Christian Poissonneau vient du spectacle pour enfant, et toujours aujourd’hui beaucoup de messages sont transmis aux adultes grâce aux aspects ludiques du théâtre.
P.F. : Quelles types d’entreprises font appel à vous ?
Ce sont des entreprises très variées et de toutes tailles : Coca, Jeff Bruges, Air France, mais aussi de petites PME. Notre cœur de métier est de faire du théâtre « sur-mesure » qui s’adapte au type de public et au contexte après avoir intégré la « culture » de l’entreprise. Un scénariste recueille des informations avant les répétitions pour une intervention adaptée.
P.F. : Comment est constituée votre équipe ?
Il y a deux types de population :
- des permanents : une équipe interne, ressources humaines, des collaborateurs dans la communication, une équipe chargée de projet, une équipe administrative, deux personnes à la direction artistique, des comédiens et des scénaristes ;
- une soixantaine d’intermittents du spectacle, scénaristes, comédiens, musiciens avec des synthétiseurs, des personnes s’occupant du décor et de la sonorisation. L’apport d’autant de personnes permet d’agir dans n’importe quel contexte.

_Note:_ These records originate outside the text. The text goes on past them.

Lemma store_key_posts {W} (perform : W -> http_request -> W * option (list (list Z))) (escape : list Z -> list Z) `{!CurlEscapes escape}
    ctx key w fresh :
  zlen fresh = 8192 -> zlen (hkpbase ctx) <= 511 -> storable malloc_ok [key] -> zlen (encode_packets (keys_packets [key])) < 2 ^ 27 ->
  hkp_store_key perform escape ctx key w fresh =
  let '(w, res) := perform w (HttpPost (hkpbase ctx ++ str "/add") (addform key)) in
  Done (mkHkp (hkpbase ctx) (Some PostFreed), w, match res with Some _ => 1 | None => 0 end).
Proof.
  intros Hf Hb S Hl. unfold hkp_store_key. rewrite memcpy_to_ok by (rewrite ?Hf; done || (change (zlen _) with 9; lia)).
  cbn [mbind outcome_bind]. rewrite flatten_publickey_wf by apply S. cbn [mbind outcome_bind app].
  set (start := take _ fresh ++ _). assert (Hs : writing (mkBuffer start 8 8192) (str "keytextz" ++ [])).
  { unfold start. change (take (Z.to_nat 0) fresh) with (@nil Z). cbn [app]. repeat split; cbn [buf_buffer buf_size buf_offset]; try lia.
    rewrite !zlen_app. unfold zlen in *. rewrite length_drop. cbn -[Z.of_nat]. lia. }
  destruct (armor_stream_spec (W := fun s out => writing s (str "keytextz" ++ out)) (lim := 2 ^ 63 - zlen (str "keytextz"))
    (mkBuffer start 8 8192) (keys_packets [key])) as (buf & -> & Hw); [done | apply S | change (zlen (str "keytextz")) with 8; lia | lia |].
  cbn [mbind outcome_bind]. destruct Hw as (H1 & H2 & H3 & H4). set (t := armor_text _) in *.
  rewrite memcpy_from_ok by lia. cbn [mbind outcome_bind]. rewrite drop_0, <- H4, (curl_escapes (escape := escape)), map_app, concat_app.
  change (concat (map percent (str "keytextz"))) with (str "keytext" ++ [122]). rewrite <- app_assoc.
  rewrite memcpy_to_ok by (rewrite ?zlen_app; pose proof (zlen_nonneg (concat (map percent t))); change (zlen (str "keytext")) with 7;
    change (zlen [122]) with 1; change (zlen [61]) with 1; lia).
  cbn [mbind outcome_bind]. unfold curl_easy_perform. cbn [curl_post hkpbase].
  unfold keyurl. rewrite (take_ge (hkpbase ctx ++ str "/add")).
  - unfold addform. fold t. change (take (Z.to_nat 7) (str "keytext" ++ [122] ++ concat (map percent t))) with (str "keytext").
    change (drop (Z.to_nat 7 + length [61]) (str "keytext" ++ [122] ++ concat (map percent t))) with (drop 0 (concat (map percent t))).
    rewrite drop_0. change ([61] ++ concat (map percent t)) with (chr_equals :: concat (map percent t)).
    by destruct (perform w _) as [w' res].
  - rewrite length_app. unfold zlen in Hb. change (length (str "/add")) with 4%nat. lia.
Qed.
(* ===== verification/OnakFacts.v ===== *)
(** What the commands of the program do: a dump and the keys it was made of, and
    which key a search stands for. *)

From Stdlib Require Import String.
From S2P Require Import Prelude CLib OpenPGP Streams DbCtx KeyId KeyArray Packets Armor Keys KeyBuffer SigCheck Clean CleanFacts CleanKeys KeyUpdate Cgi Aged FsDb FsDbFacts FileDb Lookup CgiPrograms CgiFacts CgiExample Onak.

(** * Dumps *)

Definition keys_octets (keys : list openpgp_publickey) : list Z := encode_packets (keys_packets keys).

Lemma keys_octets_app a b : keys_octets (a ++ b) = keys_octets a ++ keys_octets b.
Proof. unfold keys_octets, encode_packets. by rewrite keys_packets_app, map_app, concat_app. Qed.

(** The files of a dump, for the keys in each of them. *)
Definition dump_files (groups : list (list openpgp_publickey)) : list (Z * list Z) :=
  imap (fun i ks => (Z.of_nat i, keys_octets ks)) groups.

Section Dump.
Variable malloc_ok : Z -> bool.

(** A dump that is at [cur], the keys in the open file. *)
Record dumping (m : Z) (state : dump_ctx) (groups : list (list openpgp_publickey)) (cur : list openpgp_publickey) : Prop := {
  du_fd : dp_fd state = true;
  du_max : dp_maxcount state = m;
  du_count : dp_count state = zlen cur - 1;
  du_num : dp_filenum state = Z.of_nat (length groups) + 1;
  du_files : dp_files state = dump_files (groups ++ [cur]);
  du_cur : 0 < zlen cur <= m + 2;
  du_groups : Forall (fun g => zlen g = m + 2) groups
}.

Lemma dump_func_writes open_ok state key : storable malloc_ok [key] ->
  dump_func open_ok state key = Done (dump_write (dump_open open_ok state) (keys_octets [key])).
Proof.
  intros S. unfold dump_func. pose proof (write_key malloc_ok key S) as E. apply bind_Done in E as (ps & -> & E).
  cbn [mbind outcome_bind]. rewrite E. done.
Qed.

Lemma dump_write_last files n f c mx num o :
  dump_write (mkDump c mx true num (files ++ [(n, f)])) o = mkDump c mx true num (files ++ [(n, f ++ o)]).
Proof. unfold dump_write. cbn [dp_fd dp_files]. rewrite reverse_snoc. cbv beta iota. by rewrite reverse_cons, reverse_involutive. Qed.

Lemma dump_files_snoc groups g : dump_files (groups ++ [g]) = dump_files groups ++ [(Z.of_nat (length groups), keys_octets g)].
Proof. unfold dump_files. rewrite imap_app. cbn. by rewrite Nat.add_0_r. Qed.

(** One more key: into the open file, or into a new one. *)
Lemma dump_step m state groups cur key :
  dumping m state groups cur -> storable malloc_ok [key] -> 0 <= m < 2 ^ 30 -> Z.of_nat (length groups) < 2 ^ 30 ->
  exists state', dump_func (fun _ => true) state key = Done state' /\
    if zlen cur =? m + 2 then dumping m state' (groups ++ [cur]) [key] else dumping m state' groups (cur ++ [key]).
Proof.
  intros [F M C N Fi Cu G] S Hm Hg. rewrite dump_func_writes by done. eexists. split; [done|]. unfold dump_open. rewrite F, M, C, N. cbn [negb orb].
  destruct (Z.eqb_spec (zlen cur) (m + 2)) as [E|E].
  - destruct (Z.ltb_spec m (zlen cur - 1)); [|lia]. rewrite Fi, dump_write_last. split; cbn [dp_fd dp_maxcount dp_count dp_filenum dp_files]; try done.
    + rewrite i32_small, length_app by lia. cbn [length]. lia.
    + rewrite (dump_files_snoc (groups ++ [cur])), length_app. cbn [length app]. do 3 f_equal. lia.
    + change (zlen [key]) with 1. lia.
    + apply Forall_app. split; [done | by apply Forall_singleton].
  - destruct (Z.ltb_spec m (zlen cur - 1)); [lia|]. rewrite Fi, dump_files_snoc, dump_write_last.
    split; cbn [dp_fd dp_maxcount dp_count dp_filenum dp_files]; try done.
    + rewrite i32_small by lia. rewrite zlen_app. change (zlen [key]) with 1. lia.
    + by rewrite dump_files_snoc, keys_octets_app.
    + rewrite zlen_app. change (zlen [key]) with 1. lia.
Qed.

Lemma dump_loop m keys : forall state groups cur,
  dumping m state groups cur -> Forall (fun k => storable malloc_ok [k]) keys -> 0 <= m < 2 ^ 30 ->
  Z.of_nat (length groups) + zlen keys < 2 ^ 30 ->
  exists state' groups' cur', foldM (dump_func (fun _ => true)) state keys = Done state' /\ dumping m state' groups' cur' /\
    concat (groups' ++ [cur']) = concat (groups ++ [cur]) ++ keys.
Proof.
  induction keys as [|k keys IH]; intros state groups cur Hd Hs Hm Hl; cbn [foldM].
  { exists state, groups, cur. by rewrite app_nil_r. }
  apply Forall_cons in Hs as [Hk Hs]. rewrite zlen_cons in Hl. pose proof (zlen_nonneg keys).
  destruct (dump_step m state groups cur k Hd Hk Hm) as (st & -> & Hst); [lia|]. cbn [mbind outcome_bind].
  destruct (zlen cur =? m + 2).
  - destruct (IH st (groups ++ [cur]) [k] Hst Hs Hm) as (s' & g' & c' & -> & Hd' & Hc'); [rewrite length_app; cbn [length]; lia|].
    exists s', g', c'. split; [done|]. split; [done|]. rewrite Hc', !concat_app. cbn [concat app]. by rewrite !app_nil_r, <- !app_assoc.
  - destruct (IH st groups (cur ++ [k]) Hst Hs Hm) as (s' & g' & c' & -> & Hd' & Hc'); [lia|].
    exists s', g', c'. split; [done|]. split; [done|]. rewrite Hc', !concat_app. cbn [concat app]. by rewrite !app_nil_r, <- !app_assoc.
Qed.

(** A whole dump. *)
Lemma dump_all keys :
  Forall (fun k => storable malloc_ok [k]) keys -> zlen keys < 2 ^ 29 ->
  exists state groups, foldM (dump_func (fun _ => true)) dump_start keys = Done state /\ dp_files state = dump_files groups /\
    concat groups = keys /\ (forall i g, groups !! i = Some g -> 0 < zlen g <= 100002 /\ ((S i < length groups)%nat -> zlen g = 100002)).
Proof.
  intros Hs Hl. destruct keys as [|k keys]; [by exists dump_start, []|]. apply Forall_cons in Hs as [Hk Hs]. cbn [foldM].
  rewrite dump_func_writes by done. cbn [mbind outcome_bind]. rewrite zlen_cons in Hl. pose proof (zlen_nonneg keys).
  destruct (dump_loop 100000 keys (dump_write (dump_open (fun _ => true) dump_start) (keys_octets [k])) [] [k]) as (st & gs & cur & -> & Hd & Hc);
    [split; try done; (split; done) | done | lia | cbn [length]; lia |].
  destruct Hd as [_ _ _ _ Fi Cu G]. exists st, (gs ++ [cur]). split; [done|]. split; [done|]. split; [done|].
  intros i g Hi. rewrite length_app. cbn [length]. apply lookup_app_Some in Hi as [Hi | [Hge Hi]].
  - rewrite list.Forall_forall in G. rewrite (G g) by (by eapply list_elem_of_lookup_2). lia.
  - apply list_lookup_singleton_Some in Hi as [Hi ->]. split; [lia|]. lia.
Qed.

Lemma storable_cons k ks : storable malloc_ok (k :: ks) -> storable malloc_ok [k] /\ storable malloc_ok ks.
Proof.
  intros [H1 H2 H3 H4 H5 H6 H7 H8]. change (k :: ks) with ([k] ++ ks) in *. rewrite keys_packets_app in H4, H5, H6, H7.
  unfold encode_packets in H7. rewrite map_app, concat_app, zlen_app in H7.
  fold (encode_packets (keys_packets [k])) (encode_packets (keys_packets ks)) in H7.
  apply Forall_app in H1 as [? ?], H2 as [? ?], H3 as [? ?], H4 as [? ?], H5 as [? ?], H6 as [? ?]. rewrite length_app in H8.
  pose proof (zlen_nonneg (encode_packets (keys_packets [k]))). pose proof (zlen_nonneg (encode_packets (keys_packets ks))).
  split; split; try done; lia.
Qed.

Lemma storable_each ks : storable malloc_ok ks -> Forall (fun k => storable malloc_ok [k]) ks.
Proof. induction ks as [|k ks IH]; [constructor|]. intros [Hk Hks]%storable_cons. constructor; auto. Qed.

Lemma dump_files_octets groups : concat (map snd (dump_files groups)) = keys_octets (concat groups).
Proof.
  unfold dump_files. generalize (@Z.of_nat). assert (H : forall (f : nat -> Z) gs, map snd (imap (fun i ks => (f i, keys_octets ks)) gs) = map keys_octets gs).
  { intros f gs. revert f. induction gs as [|g gs IH]; intros f; [done|]. cbn. f_equal. apply (IH (f ∘ S)). }
  intros f. rewrite H. clear H f. induction groups as [|g groups IH]; [done|]. cbn [map concat]. by rewrite IH, keys_octets_app.
Qed.
End Dump.

(** * The program *)

Section Program.
Context {HF : Hashes} {BC : BuildConfig} {NT : Nettle} {D : Type} {DB : KeyDb D} {DM : KeyDbMore D}.
Variable malloc_ok : Z -> bool.

Lemma in_packets_binary ks : storable malloc_ok ks -> in_packets malloc_ok true (keys_octets ks) = Done (keys_packets ks).
Proof.
  intros S. unfold in_packets, keys_octets. pose proof (encode_packets_count (keys_packets ks)).
  destruct (read_stream_spec (R := in_file) malloc_ok (keys_packets ks) (mkIn (encode_packets (keys_packets ks)))
    (Datatypes.S (length (encode_packets (keys_packets ks)))) []) as [s' ->]; [apply S | apply S | apply S | done | lia | done].
Qed.

(** C29: "onak dump" writes every key of the database, in order, into files of
    100002 keys each and a last one with the rest, though the limit is set to
    100000; and "onak -b add" of the files, one behind the other, cleans and
    stores exactly those keys. *)
Theorem dump_add_roundtrip {D2} {DB2 : KeyDb D2} {DM2 : KeyDbMore D2} (db : D) (db2 : D2) stack config policies maxkeys blacklist now
    stack2 config2 policies2 maxkeys2 blacklist2 now2 version written o update junk :
  storable malloc_ok (iterate_keys db) -> iterate_keys db <> [] -> zlen (iterate_keys db) < 2 ^ 29 ->
  exists groups,
    onak_main malloc_ok stack config policies maxkeys blacklist now version written (fun _ => true) o [str "dump"] [] junk (Some db) =
      Done (mkEnded (Some db) [] (dump_files groups) EXIT_SUCCESS) /\
    concat groups = iterate_keys db /\
    (forall i g, groups !! i = Some g -> 0 < zlen g <= 100002 /\ ((S i < length groups)%nat -> zlen g = 100002)) /\
    let o2 := mkOptions true false false false update in
    onak_main malloc_ok stack2 config2 policies2 maxkeys2 blacklist2 now2 version written (fun _ => true) o2 [str "add"]
      (concat (map snd (dump_files groups))) junk (Some db2) =
    opened (Some db2) (fun db2 => add_parsed stack2 config2 policies2 blacklist2 db2 o2 (map reparsed (iterate_keys db))).
Proof.
  intros S Hne Hl. destruct (dump_all malloc_ok (iterate_keys db) (storable_each _ _ S) Hl) as (st & groups & E & Ef & Hc & Hg).
  exists groups. split; [|split; [done | split; [done|]]].
  - unfold onak_main. change (streq (str "dump") "dump") with true. cbv iota. rewrite E. cbn [mbind outcome_bind]. by rewrite Ef.
  - rewrite dump_files_octets, Hc. unfold onak_main. cbn [op_binary]. change (streq (str "add") "dump") with false.
    change (streq (str "add") "add") with true. cbv iota zeta. rewrite in_packets_binary by done. cbn [mbind outcome_bind].
    destruct (keys_packets (iterate_keys db)) as [|p ps] eqn:Ek; [by destruct (keys_packets_ne (iterate_keys db) (storable_wf _ _ S) Hne)|].
    rewrite <- Ek, parse_keys_append by apply S. done.
Qed.

(** * Searches that are not key ids *)

Lemma span_xdigits_prefix d c rest : Forall (fun c => isxdigit c = true) d -> isxdigit c = false ->
  span_xdigits (d ++ c :: rest) = (d, c :: rest).
Proof. intros Hd Hc. induction Hd as [|x d Hx _ IH]; cbn [app span_xdigits]; [by rewrite Hc | by rewrite Hx, IH]. Qed.

Lemma strtoull16_prefix d c rest keyid :
  hex_number d keyid -> isxdigit c = false -> c <> 120 -> c <> 88 -> strtoull16 (d ++ c :: rest) = (keyid, c :: rest).
Proof.
  intros (Hd & Hv & Hn & Hk) Hc H1 H2. pose proof (span_xdigits_prefix d c rest Hd Hc) as Hs.
  destruct d as [|x d]; [cbn in Hn; lia|]. unfold strtoull16. cbn [app] in *. pose proof (Forall_inv Hd) as Hx.
  assert (Hspace : isspace x = false /\ (x =? 45) = false /\ (x =? 43) = false) by (unfold isspace, isxdigit in *; lia).
  destruct Hspace as (E1 & E2 & E3). cbn [skip_space]. rewrite E1, E2, E3.
  assert (Ex : forall y z r, d ++ c :: rest = y :: z :: r -> ((x =? 48) && ((y =? 120) || (y =? 88)) && isxdigit z) = false).
  { intros y z r Er. destruct d as [|y' d]; cbn [app] in Er; injection Er as <- Er.
    - destruct (Z.eqb_spec c 120); [done|]. destruct (Z.eqb_spec c 88); [done|]. by rewrite andb_false_r.
    - apply Forall_cons in Hd as [_ Hd]. pose proof (Forall_inv Hd) as Hy. unfold isxdigit in Hy.
      destruct (Z.eqb_spec y' 120); [lia|]. destruct (Z.eqb_spec y' 88); [lia|]. by rewrite andb_false_r. }
  assert (Et : match d ++ c :: rest with y :: z :: r => if (x =? 48) && ((y =? 120) || (y =? 88)) && isxdigit z then z :: r else x :: d ++ c :: rest | _ => x :: d ++ c :: rest end = x :: d ++ c :: rest).
  { destruct (d ++ c :: rest) as [|y [|z r]] eqn:Er; [done | done|]. by rewrite (Ex y z r eq_refl). }
  rewrite Et, Hs. cbv iota beta zeta. unfold hexval in Hv. rewrite Hv. destruct (Z.leb_spec (2 ^ 64) keyid); [lia | done].
Qed.

(** "onak delete" does not ask for a key id: for a search text that begins
    with hexadecimal digits, such as a name, it deletes the key whose id is the
    number they form. *)
Theorem delete_takes_prefix (db : D) stack config policies maxkeys now o d c rest keyid junk :
  hex_number d keyid -> isxdigit c = false -> c <> 120 -> c <> 88 -> zlen (d ++ c :: rest) <> 42 -> zlen (d ++ c :: rest) <> 66 ->
  onak_search stack config policies maxkeys now db o (str "delete") (d ++ c :: rest) junk =
  onak_search stack config policies maxkeys now db o (str "delete") (str "0x" ++ d) junk.
Proof.
  intros Hd Hc H1 H2 L1 L2. unfold onak_search. rewrite (set_search_hex no_args d keyid Hd).
  unfold set_search. destruct (Z.eqb_spec (zlen (d ++ c :: rest)) (2 + 2 * 20)); [lia|].
  destruct (Z.eqb_spec (zlen (d ++ c :: rest)) (2 + 2 * 32)); [lia|]. cbn [andb]. rewrite (strtoull16_prefix d c rest keyid) by done.
  reflexivity.
Qed.
End Program.

(** * Examples *)

Section Examples.
#[local] Existing Instances one_key one_key_more toy_hashes full_build toy_nettle.

Definition plain_options : options := mkOptions false false false false false.

Lemma dump_add_roundtrip_witness :
  exists groups,
    onak_main (fun _ => true) [] (mkConfig 512 512) 0 128 None 0 (str "0.6") (Done []) (fun _ => true) plain_options [str "dump"] [] [] (Some toy_key) =
      Done (mkEnded (Some toy_key) [] (dump_files groups) EXIT_SUCCESS) /\
    concat groups = iterate_keys toy_key /\
    (forall i g, groups !! i = Some g -> 0 < zlen g <= 100002 /\ ((S i < length groups)%nat -> zlen g = 100002)) /\
    let o2 := mkOptions true false false false true in
    onak_main (fun _ => true) [] (mkConfig 512 512) 0 128 None 0 (str "0.6") (Done []) (fun _ => true) o2 [str "add"]
      (concat (map snd (dump_files groups))) [] (Some toy_key) =
    opened (Some toy_key) (fun db2 => add_parsed [] (mkConfig 512 512) 0 None db2 o2 (map reparsed (iterate_keys toy_key))).
Proof.
  apply (dump_add_roundtrip (fun _ => true) toy_key toy_key [] (mkConfig 512 512) 0 128 None 0 [] (mkConfig 512 512) 0 128 None 0 (str "0.6") (Done [])
    plain_options true []).
  - exact toy_storable.
  - discriminate.
  - vm_compute. reflexivity.
Defined.

(** Looking for somebody whose address begins with "fade". *)
Lemma delete_takes_prefix_witness :
  onak_search [] (mkConfig 512 512) 0 128 0 toy_key plain_options (str "delete") (str "fade" ++ 64 :: str "example.org") [] =
  onak_search [] (mkConfig 512 512) 0 128 0 toy_key plain_options (str "delete") (str "0x" ++ str "fade") [].
Proof.
  apply (delete_takes_prefix toy_key [] (mkConfig 512 512) 0 128 0 plain_options (str "fade") 64 (str "example.org") 0xfade []).
  - split; [by repeat constructor|]. split; [reflexivity|]. split; [cbn; lia | lia].
  - reflexivity.
  - discriminate.
  - discriminate.
  - vm_compute. discriminate.
  - vm_compute. discriminate.
Defined.
End Examples.
(** The walk of a round leaves out the key it starts from. *)
Lemma follow_from_parent st fuel a h l : wf_state st -> at_ st a h -> h <> 0 ->
  follow_parents fuel st (Some a) = Done l ->
  exists cur nodes, l = a :: nodes /\ findinhash st (sk_parent (key_of st h)) = Done cur /\
    follow_parents fuel st cur = Done nodes.
Proof.
  intros W Ha Hh E. destruct fuel as [|fuel].
  - cbn [follow_parents] in E. rewrite (at_node st a h) in E by done. cbn [mbind outcome_bind] in E. rewrite key_of_id in E.
    by rewrite (proj2 (Z.eqb_neq h 0) Hh) in E.
  - cbn [follow_parents] in E. rewrite (at_node st a h) in E by done. cbn [mbind outcome_bind] in E.
    rewrite key_of_id, (proj2 (Z.eqb_neq h 0) Hh) in E.
    destruct (findinhash st (sk_parent (key_of st h))) as [cur|]; [|done]. cbn [mbind outcome_bind] in E.
    destruct (follow_parents fuel st cur) as [nodes|] eqn:En; [|done]. injection E as <-.
    exists cur, nodes. split; [done|]. split; [done | by apply follow_more].
Qed.

Lemma disable_first st a b l : disable_path st a b (a :: l) = disable_path st a b l.
Proof. cbn [disable_path]. by rewrite Nat.eqb_refl. Qed.
End GpgWww.

(** What is fetched for a list of paths. *)
Definition paths_keys {D} {DB : KeyDb D} (dbctx : D) (want : Z) (paths : list (list Z)) : list openpgp_publickey :=
  concat (map (inner_keys dbctx want) paths).

Lemma inner_keys_encodable {D} {DB : KeyDb D} (dbctx : D) want path : all_served_wf dbctx ->
  Forall encodable (keys_packets (inner_keys dbctx want path)).
Proof.
  intros Hs. unfold inner_keys. induction (tail path) as [|id ids IH]; [constructor|]. cbn [map concat].
  rewrite keys_packets_app. apply Forall_app. split; [|done]. case_if; [constructor | apply Hs].
Qed.

Lemma paths_keys_encodable {D} {DB : KeyDb D} (dbctx : D) want paths : all_served_wf dbctx ->
  Forall encodable (keys_packets (paths_keys dbctx want paths ++ served dbctx want)).
Proof.
  intros Hs. rewrite keys_packets_app. apply Forall_app. split; [|apply Hs].
  induction paths as [|p paths IH]; [constructor|]. unfold paths_keys. cbn [map concat]. rewrite keys_packets_app.
  apply Forall_app. split; [by apply inner_keys_encodable | apply IH].
Qed.

Lemma sent_armored {A} (st : A) ps : Forall encodable ps -> zlen (encode_packets ps) <= 2 ^ 30 ->
  (out ← armor_openpgp_stream (mkOut []) ps; Done (st, Some (out_written out))) = Done (st, Some (armor_text (encode_packets ps))).
Proof.
  intros He Hl. destruct (armor_stream_spec (W := out_file) (lim := 3 * zlen (encode_packets ps) + 102) (mkOut []) ps)
    as ([w] & -> & Hw); [done | done | lia | done |]. unfold out_file in Hw. cbn in *. by rewrite Hw.
Qed.

Section Rounds.
Context {D : Type} {DB : KeyDb D}.
Variables (dbctx : D) (h w : Z) (U : list Z) (fuel : nat).
Hypothesis readable : graph_readable dbctx.
Hypothesis ends : h <> w /\ h <> 0 /\ w <> 0.
Hypothesis U_nodup : NoDup U.
Hypothesis U_closed : forall x y, x ∈ U -> y ∈ signers dbctx x -> y ∈ U.
Hypothesis U_size : zlen U < 2 ^ 31.
Hypothesis U_want : w ∈ U.
Hypothesis enough : zlen U + 2 <= Z.of_nat fuel.
Hypothesis served_wf : all_served_wf dbctx.

Lemma getkeyspath_loop_spec n : forall st a b packets,
  round_input dbctx st a b h w ->
  exists st' paths, dofindpath_loop false n fuel dbctx st a b = Done (st', paths) /\ evolves st st' /\
    getkeyspath_loop false n fuel dbctx st a b w packets = Done (st', packets ++ keys_packets (paths_keys dbctx w paths)).
Proof.
  induction n as [|n IH]; intros st a b packets Hin; cbn [dofindpath_loop getkeyspath_loop].
  { exists st, []. split; [done|]. split; [apply evolves_refl, Hin|]. unfold keys_packets. cbn. by rewrite app_nil_r. }
  destruct (round_search dbctx h w U fuel readable ends U_nodup U_closed U_size U_want enough st a b Hin) as (st3 & Hin3 & He3 & E & Hres & _).
  destruct (initcolour st true) as [st1|]; [|done]. cbn [mbind outcome_bind] in *.
  destruct (findpath false fuel dbctx st1 a b) as [[st2 cnt]|]; [|done]. cbn [mbind outcome_bind] in *.
  rewrite E. cbn [mbind outcome_bind]. pose proof (ri_have _ _ _ _ _ _ Hin3) as Ha. pose proof (ri_wf _ _ _ _ _ _ Hin3) as W3.
  rewrite (at_node st3 a h) by done. cbn [mbind outcome_bind].
  fold (colour st3 h). destruct Hres as [[-> _]|(c & l & xs & Hc & Hdist & _ & El & Hl & _)].
  { exists st3, []. split; [done|]. split; [done|]. unfold keys_packets. cbn. by rewrite app_nil_r. }
  assert (c <> 0%nat) by (destruct Hdist; lia). rewrite Hc, (proj2 (Z.eqb_neq (Z.of_nat c) 0)) by lia.
  destruct (follow_from_parent st3 fuel a h l W3 Ha (proj1 (proj2 ends)) El) as (cur & nodes & -> & -> & En).
  rewrite El. cbn [mbind outcome_bind]. rewrite En. cbn [mbind outcome_bind].
  destruct (disable_path_spec st3 a b h w (a :: nodes) (h :: xs) W3 Ha (ri_want _ _ _ _ _ _ Hin3) Hl) as (st4 & Ed & He4 & Hk4). rewrite Ed. rewrite disable_first in Ed.
  cbn [mbind outcome_bind]. rewrite (mapM_ids st4 (a :: nodes) (h :: xs)) by (apply He4 || by eapply evolves_list).
  apply Forall2_cons_1 in Hl as [_ Hl].
  rewrite (add_path_spec dbctx st3 w served_wf nodes xs packets) by (by apply mapM_ids). cbn [mbind outcome_bind]. rewrite Ed.
  cbn [mbind outcome_bind]. change (concat (map _ xs)) with (inner_keys dbctx w (h :: xs)).
  case_if; cbn [mbind outcome_bind].
  { exists st4, [h :: xs]. split; [done|]. split; [by eapply evolves_trans|]. unfold paths_keys. cbn [map concat]. by rewrite app_nil_r. }
  destruct (IH st4 a b (packets ++ keys_packets (inner_keys dbctx w (h :: xs)))) as (st5 & paths & -> & He5 & ->).
  { eapply round_input_kept; [done | done|]. apply (cached_same dbctx st3 st4 He4 (ri_cached _ _ _ _ _ _ Hin3)).
    intros x. rewrite Hk4. by case_bool_decide. }
  cbn [mbind outcome_bind]. exists st5, ((h :: xs) :: paths). split; [done|]. split; [by eauto using evolves_trans|].
  unfold paths_keys. cbn [map concat]. by rewrite keys_packets_app, app_assoc.
Qed.
End Rounds.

P.F. : Quels sont vos champs d’action ?
Nous intervenons dans plusieurs domaines :
- La communication : ce sont des interventions en général ludiques, comme des « murders parties » prêtes à jouer ou personnalisées, pour briser la glace et fédérer une équipe, faire passer une information descendante festive par un spectacle.
- L’intervention participative : elle comporte une dimension d’accompagnement du comédien dans un objectif d’interactivité. On traite du changement, d’un mauvais entretien, et souvent les langues se délient et les solutions viennent d’elles-mêmes. En cas de fusion par exemple, nous faisons du théâtre d’action pour communiquer sur une nouvelle organisation. Plutôt que de restaurer les informations de manière classique, les comédiens montent sur scène et cristallisent le conflit. Dans un contexte difficile c’est un moyen d’exorciser, de dédramatiser et de prendre les choses du bon pied. Elle montre qu’on n’a pas besoin d’avoir peur. La démarche est positive.
- La formation : un training de 8-10 personnes pour prendre la parole en public par exemple, ou le collaborateur, pendant un jour ou deux, est mis face à des situations du quotidien.
On réalise des spectacles personnalisés, mais on a aussi des spectacles prêt à jouer, une quarantaine de saynètes. En octobre débute notre nouveau spectacle « Le bonheur au travail ».
P.F. : Quels retours d’expérience avez-vous ?
L’intervention est bien sûr difficile à évaluer, mais ce que nous avons eu sont positifs par rapport à la prise de recul et à l’effet miroir : on s’identifie au comédien. C’est comme une vue d’avion qui permet au collaborateur de s’exprimer et de verbaliser ses craintes. On entend souvent « je ne savais pas que la direction était consciente de ça ». Les solutions émergent plus rapidement.
Avant-première du nouveau spectacle : Le bonheur au travail.
Un titre un peu provocateur ! Surtout quand on voit l’atmosphère qui règne dans la petite PME mise en scène. A chacun alors d’y reconnaître ou non une situation vécue ! Quand un entrepreneur hollandais propose de racheter la petite entreprise à condition que les salariés y soient heureux,
Tout le monde doit se responsabiliser et à trouver les solutions pour ce bonheur « imposé » !
A la fin de la pièce, les spectateurs sont invités à lancer sur scène une note anonyme sur leur vision du bonheur au travail, lu par les comédiens…Autant dire que les stylos laissent libre cours à leur imagination. Mais cela permet surtout de réfléchir sur notre propre sentiment au travail.
Propos recueillis par Laëtitia Fritsch.